Tenants of the House is a 2019 Nigerian film written by Tunde Babalola, produced by Wale Okediran and directed by Kunle Afolayan. It was sponsored by the Ford Foundation, Premero Consulting Ltd, the Bank of Industry, and the National Livestock Transformation Plan. The film is based on Wale Okediran's fictional novel written in 2009 and mainly focuses on political conspiracies, girl-child education and betrayal. The cast includes Yakubu Mohammed, Joselyn Dumas, Dele Odule, Saeed Funkymallam, Chris Iheuwa and Umar Gombe.

== Plot ==
A selfless politician and congressman in the lower chamber of the National Assembly seeks to use his position to resolve the longstanding conflict between Fulani herdsmen and Hausa farmers. He singlehandedly sponsored a bill aimed at eradicating the vendetta, but faced various challenges from corrupt congressmen who were indifferent to the conflict.

== Cast ==
- Kunle Afolayan as politician
- Ahmed Abdulrasheed as assassin
- Jadesola Abolanle as housemaid
- Idris Abubakar as young Samuel
- Adam Adeniyi as caterer
- Adeniran Adeyemi as Arese's driver
- Sanni O. Amina as Hon. Four
- Olusesan Atolagbe as Hon.
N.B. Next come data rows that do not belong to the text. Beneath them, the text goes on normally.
(* ===== verification/ApiWorker.v ===== *)
(** * From the interface to the worker

    A job posted to an interface and handled by the worker: the message on the
    queue is read back as the request that was posted, the uploaded inputs are
    fetched into the inputs directory under their own names, and an accepted
    job is settled. *)

From S2P Require Import Prelude Utf8 Json Filesystem Effects Testbed MessageValidation Configurations.
From S2P Require Import TaskDLQ TaskExecutor WorkerStatus Worker StatusSchema WorkerTrace WorkerSafety WorkerProtocol.
From S2P Require Import WorkerSample WorkerTransfers WorkerHistory.
From S2P Require Import Api ApiGo ApiPython ApiJs ApiContract Posting ApiSample ApiProperties.
Import MessageValidation.

(** ** Names *)

Lemma find_last_of_app c p s : ¬ str_In c s → find_last_of c (p +:+ String c s) = Some (String.length p).
Proof.
  intros Hn. induction p as [|d p IH]; [|change (String d p +:+ String c s) with (String d (p +:+ String c s));
    cbn [find_last_of String.length]; by rewrite IH].
  simpl. assert (Hnone : find_last_of c s = None).
  { pose proof (find_last_of_spec c s) as Hs. destruct (find_last_of c s) as [i|]; [|done].
    destruct Hs as [_ [p Hp]]. destruct Hn. rewrite Hp. apply str_In_app. right. by left. }
  by rewrite Hnone, bool_decide_eq_true_2.
Qed.

Lemma str_drop_after p c s : str_drop (S (String.length p)) (p +:+ String c s) = s.
Proof. induction p as [|d p IH]; [by destruct s|exact IH]. Qed.

(** The worker recovers the name an input was uploaded under. *)
Lemma key_filename_input job_id f : ¬ str_In "/" f → key_filename (input_key job_id f) = f.
Proof.
  intros Hf. unfold key_filename, input_key.
  replace ("jobs/" +:+ job_id +:+ "/inputs/" +:+ f) with (("jobs/" +:+ job_id +:+ "/inputs") +:+ String "/" f)
    by (by rewrite !str_app_assoc).
  rewrite find_last_of_app by done. apply str_drop_after.
Qed.

Lemma uuid_no_nul s : is_uuid s = true → ¬ str_In "000" s.
Proof. intros Hs Hin. apply is_uuid_spec in Hs as [_ Hs]. by apply (proj1 (str_forallb_In _ _) Hs) in Hin. Qed.

Lemma input_key_no_nul job_id f : is_uuid job_id = true → ¬ str_In "000" f → ¬ str_In "000" (input_key job_id f).
Proof.
  intros Hid%uuid_no_nul Hf. unfold input_key. rewrite !str_In_app. simpl. intuition discriminate.
Qed.

Lemma path_div_no_nul p c : ¬ str_In "000" p → ¬ str_In "000" c → ¬ str_In "000" (path_div p c).
Proof.
  intros Hp Hc. unfold path_div. repeat case_match; rewrite ?str_In_app; simpl; intuition discriminate.
Qed.

(** Where the input [f] of a job goes. *)
Definition input_target (cfg : ApiSettings) (job_id inputs f : string) : string * string * string :=
  (api_bucket cfg, input_key job_id f, path_div inputs f).

Lemma entry_target_input cfg job_id inputs f :
  is_uuid job_id = true → safe_filename f → ¬ str_In "000" f →
  ¬ str_In "000" (api_bucket cfg) → ¬ str_In "000" inputs →
  entry_target inputs (download_entry_of (api_bucket cfg) job_id f) = Some (input_target cfg job_id inputs f).
Proof.
  intros Hid (_ & Hslash & _) Hf Hb Hi. unfold entry_target, download_entry_of, input_target.
  change (get_string _ "bucket") with (Some (api_bucket cfg)).
  change (get_string _ "key") with (Some (input_key job_id f)). cbv iota.
  rewrite (c_str_id (api_bucket cfg)), (c_str_id (input_key job_id f)), key_filename_input by
    (done || by apply input_key_no_nul).
  by rewrite c_str_id by (by apply path_div_no_nul).
Qed.

(** ** The posted request, read by the worker *)

Section Handover.
Context {X : Type} `{ApiServices X} `{UL : !UuidLaws X}.
Context {Y : Type} `{Services Y} `{FL : !FileLaws Y} `{JsonCodec} `{JL : !JsonCodecLaws}.
Context (encode : json → string) (js_length : string → Z) (validation_message : Js.CreateJobDto → string).
Context (cfg : ApiSettings).

Abbreviation post := (post encode js_length validation_message cfg).

(** Both sides speak JSON: what the interface encodes, the worker reads back. *)
Definition encodes : Prop := ∀ v, json_wf v = true → parse (encode v) = inl v.

(** A request with its strings in Unicode, and the settings of the
    interface. *)
Record interoperable (q : posting) : Prop := {
  inter_length : js_length "" = 0;
  inter_bucket : api_bucket cfg ≠ "" ∧ valid_utf8 (api_bucket cfg) = true;
  inter_unicode : unicode q;
  inter_timeout : ¬ null_timeout q;
}.

Definition posted_message (q : posting) (x : X) : object :=
  request_message cfg (issued x).1 (issued x).2 (asked_task q) (asked_files q).

Lemma posted_message_wf q (x : X) :
  interoperable q → accepts js_length q = true → json_wf (JObject (posted_message q x)) = true.
Proof using UL.
  intros [Hl [_ Hb] (Hn & Ha & Hf) Ht] Hok. unfold posted_message.
  change (issued x).2 with (format_utc (api_now (new_uuid x).2).1).
  apply request_message_wf; [exact Hb|exact (uuid_utf8 _ (new_uuid_form x))|exact Hf|].
  rewrite asked_task_of by done. apply request_task_wf; [done..|]. intros t Htime.
  eapply accepted_timeout in Htime; [|done]. unfold in_int64, INT64_MIN, INT64_MAX. lia.
Qed.

Lemma posted_message_valid q (x : X) :
  interoperable q → accepts js_length q = true → validate_request (posted_message q x) = Expected ().
Proof using UL.
  intros [Hl [Hb _] _ Ht] Hok. unfold posted_message. rewrite asked_task_of by done.
  apply request_message_valid; [apply new_uuid_form| |done]. by eapply request_task_valid, accepted_name.
Qed.

(** What an accepted request puts on the queue. *)
Lemma posted_sent q (x : X) body group r :
  ApSend body group r ∈ (post q x).2 →
  accepts js_length q = true ∧ body = encode (JObject (posted_message q x)).
Proof.
  intros Hin. destruct (accepts js_length q) eqn:Hok; [|by rewrite post_rejected in Hin; [apply elem_of_nil in Hin|]].
  split; [done|]. destruct (post_creation encode js_length validation_message cfg q x Hok) as (res & Hc & _).
  exact (creation_sends _ _ _ _ _ _ _ _ _ _ _ _ Hc Hin).
Qed.

Lemma posted_success q (x : X) document :
  (post q x).1.1 = inl (202, document) →
  ApSend (encode (JObject (posted_message q x))) (group_id cfg) (Expected ()) ∈ (post q x).2.
Proof.
  intros Hans. destruct (accepts js_length q) eqn:Hok.
  - destruct (post_creation encode js_length validation_message cfg q x Hok) as (r & Hc & Ha).
    rewrite Hans in Ha. injection Ha as Ha.
    destruct Hc as [| | |urls Hu]; [by destruct q..|]. apply elem_of_app. right. right. left.
  - rewrite post_rejected in Hans by done. destruct q; simpl in Hans; simplify_eq;
      [by destruct (Go.binding_ok _)|unfold Python.validation_error in *; by case_match].
Qed.

(** C22: an input uploaded through an interface reaches the task under its own
    name. The message an interface enqueued is read back by the worker, and
    when fetching the inputs of that message succeeds, the objects fetched are
    exactly those the upload URLs were signed for, in order, each stored as
    the file of its name directly inside the inputs directory (for names other
    than [.] and without NUL bytes). *)
Theorem inputs_arrive q (x : X) body group r inputs (s : Machine Y) :
  encodes → interoperable q → ApSend body group r ∈ (post q x).2 →
  ¬ str_In "000" (api_bucket cfg) → ¬ str_In "000" inputs →
  Forall (λ f, f ≠ "." ∧ ¬ str_In "000" f) (asked_files q) →
  ∃ message, parse body = inl (JObject message) ∧
    let '(o, s', es) := Worker.download_inputs message inputs s in
    o = Returned (Expected ()) →
    successes es = input_target cfg (issued x).1 inputs <$> asked_files q ∧
    Forall (λ f, resolve (files s) (path_div inputs f) = resolve (files s) inputs ++ [f]) (asked_files q).
Proof using UL.
  intros Henc Hq Hin Hb Hi Hf. apply posted_sent in Hin as [Hok ->].
  exists (posted_message q x). split; [by apply Henc, posted_message_wf|].
  pose proof (accepted_files js_length q Hok) as Hsafe.
  unfold Worker.download_inputs, mbind, M_bind.
  rewrite (at_array_run _ _ (download_entry_of (api_bucket cfg) (issued x).1 <$> asked_files q)) by done.
  pose proof (posted_message_valid q x Hq Hok) as Hv. apply valid_request_iff, request_downloads in Hv as (l & Hl & Hv).
  injection Hl as <-.
  pose proof (download_entries_attempts _ inputs s Hv) as He. unfold mbind, M_bind in He.
  destruct (Worker.download_entries _ inputs s) as [[o s'] es].
  destruct He as (_ & fetched & rest & Hall & Hs & [[-> ->]|[[e ->] _]]); [intros _|done].
  rewrite app_nil_r in Hall. subst fetched. split.
  - apply (inj (fmap (M := list) Some)). etrans; [exact Hs|]. rewrite <-!list_fmap_compose. apply list_fmap_ext.
    intros i f Hif. apply list_elem_of_lookup_2 in Hif. rewrite Forall_forall in Hf, Hsafe.
    simpl. apply entry_target_input; [apply new_uuid_form|by apply Hsafe|by apply Hf|done..].
  - eapply Forall_impl; [apply Forall_and; split; [exact Hsafe|exact Hf]|].
    intros f [Hsf [Hdot _]]. by apply resolve_child, safe_filename_plain.
Qed.

Context (w : Worker.t).
Context (redis_accepts : ∀ key text ttl (y : Y), (redis_set key text ttl y).1 = Expected ()).
Abbreviation max_retry := (TaskDLQ.max_retry_count (Worker.task_dlq w)).

(** C10: a job that was accepted is settled. When an interface answers 202 to a
    request in Unicode without an explicit null timeout, the request is on the
    queue, and a worker that handles it, and each retry it asks for, on a
    healthy file system and with a Redis that accepts writes, ends after at
    most one more message than its retry limit with [done] or [failed] recorded
    for the identifier the client was given (unless the job was already
    finished or a retry counter overflows). *)
Theorem accepted_job_is_settled q (x : X) document (s : Machine Y) :
  encodes → interoperable q → (post q x).1.1 = inl (202, document) →
  healthy (files s) → max_retry ≤ INT_MAX →
  ∃ body o s' es, ApSend body (group_id cfg) (Expected ()) ∈ (post q x).2 ∧
    deliver w (S (Z.to_nat max_retry)) body s = Some (o, s', es) ∧
    (o = Undefined ∨ o = Returned (Expected ()) ∧ settled w (issued x).1 es).
Proof using FL JL UL redis_accepts.
  intros Henc Hq Hans Hh Hmax. pose proof (posted_success q x document Hans) as Hin.
  destruct (posted_sent _ _ _ _ _ Hin) as [Hok _].
  pose proof (posted_message_wf q x Hq Hok) as Hwf.
  destruct (deliver_settles w redis_accepts (S (Z.to_nat max_retry)) (encode (JObject (posted_message q x))) (posted_message q x) (issued x).1 s)
    as (o & s' & es & Hd & Ho); [exact Hh|exact (Henc _ Hwf)|exact Hwf|exact (posted_message_valid q x Hq Hok)
      |reflexivity|exact Hmax|lia|].
  exists (encode (JObject (posted_message q x))), o, s', es. exact (conj Hin (conj Hd Ho)).
Qed.

End Handover.

(** ** A concrete job, from the interface to the worker *)

Section HandoverWitnesses.
Import RefCodec.

Lemma sample_encodes : encodes ApiSample.encode.
Proof. intros v Hv. exact (parse_serialize v Hv). Qed.

Lemma sample_interoperable : interoperable size ApiSample.settings ApiSample.go.
Proof.
  split; [reflexivity|split; [discriminate|reflexivity]| |simpl; tauto].
  split_and!; repeat constructor.
Qed.

Lemma inputs_arrive_witness :
  ∃ body group r message, ApSend body group r ∈ (ApiSample.posted ApiSample.go).2 ∧ parse body = inl (JObject message).
Proof.
  assert (Hin : ∃ body group r, ApSend body group r ∈ (ApiSample.posted ApiSample.go).2).
  { eexists _, _, _. vm_compute. right. right. left. }
  destruct Hin as (body & group & r & Hin).
  destruct (inputs_arrive ApiSample.encode size (λ _, "") ApiSample.settings ApiSample.go ApiSample.services
    body group r "/tmp/inputs" (Sample.machine ∅ 0) sample_encodes sample_interoperable Hin) as (message & Hp & _).
  - vm_compute. intuition discriminate.
  - vm_compute. intuition discriminate.
  - constructor; [|constructor]. split; [discriminate|vm_compute; intuition discriminate].
  - exists body, group, r, message. split; assumption.
Defined.

Lemma accepted_job_is_settled_witness :
  ∃ body o s' es, ApSend body "jobs" (Expected ()) ∈ (ApiSample.posted ApiSample.go).2 ∧
    deliver Sample.worker sample_fuel body (Sample.machine ∅ 0) = Some (o, s', es) ∧
    (o = Undefined ∨ o = Returned (Expected ()) ∧
       settled Sample.worker "7d444840-9dc0-11d1-b245-5ffdce74fad2" es).
Proof.
  assert (Hans : ∃ document, (ApiSample.posted ApiSample.go).1.1 = inl (202, document)) by (eexists; vm_compute; reflexivity).
  destruct Hans as [document Hans].
  apply (accepted_job_is_settled ApiSample.encode size (λ _, "") ApiSample.settings Sample.worker sim_accepts ApiSample.go
    ApiSample.services document (Sample.machine ∅ 0) sample_encodes sample_interoperable Hans sim_fs_healthy).
  vm_compute. discriminate.
Defined.
End HandoverWitnesses.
Three
- Ganiu Baba as Alhaji Megida
- Dasu Babalola as pot belly man
- Issa Bello as Batejo's father
- Adeniyi Dare as henchman
- Joselyn Dumas as Hon. Elizabeth
- Kent Edunjobi as party band leader

== Premiere ==
The film premiered on 25 June 2021 at the Sheraton Hotel in Abuja and was also screened nationwide.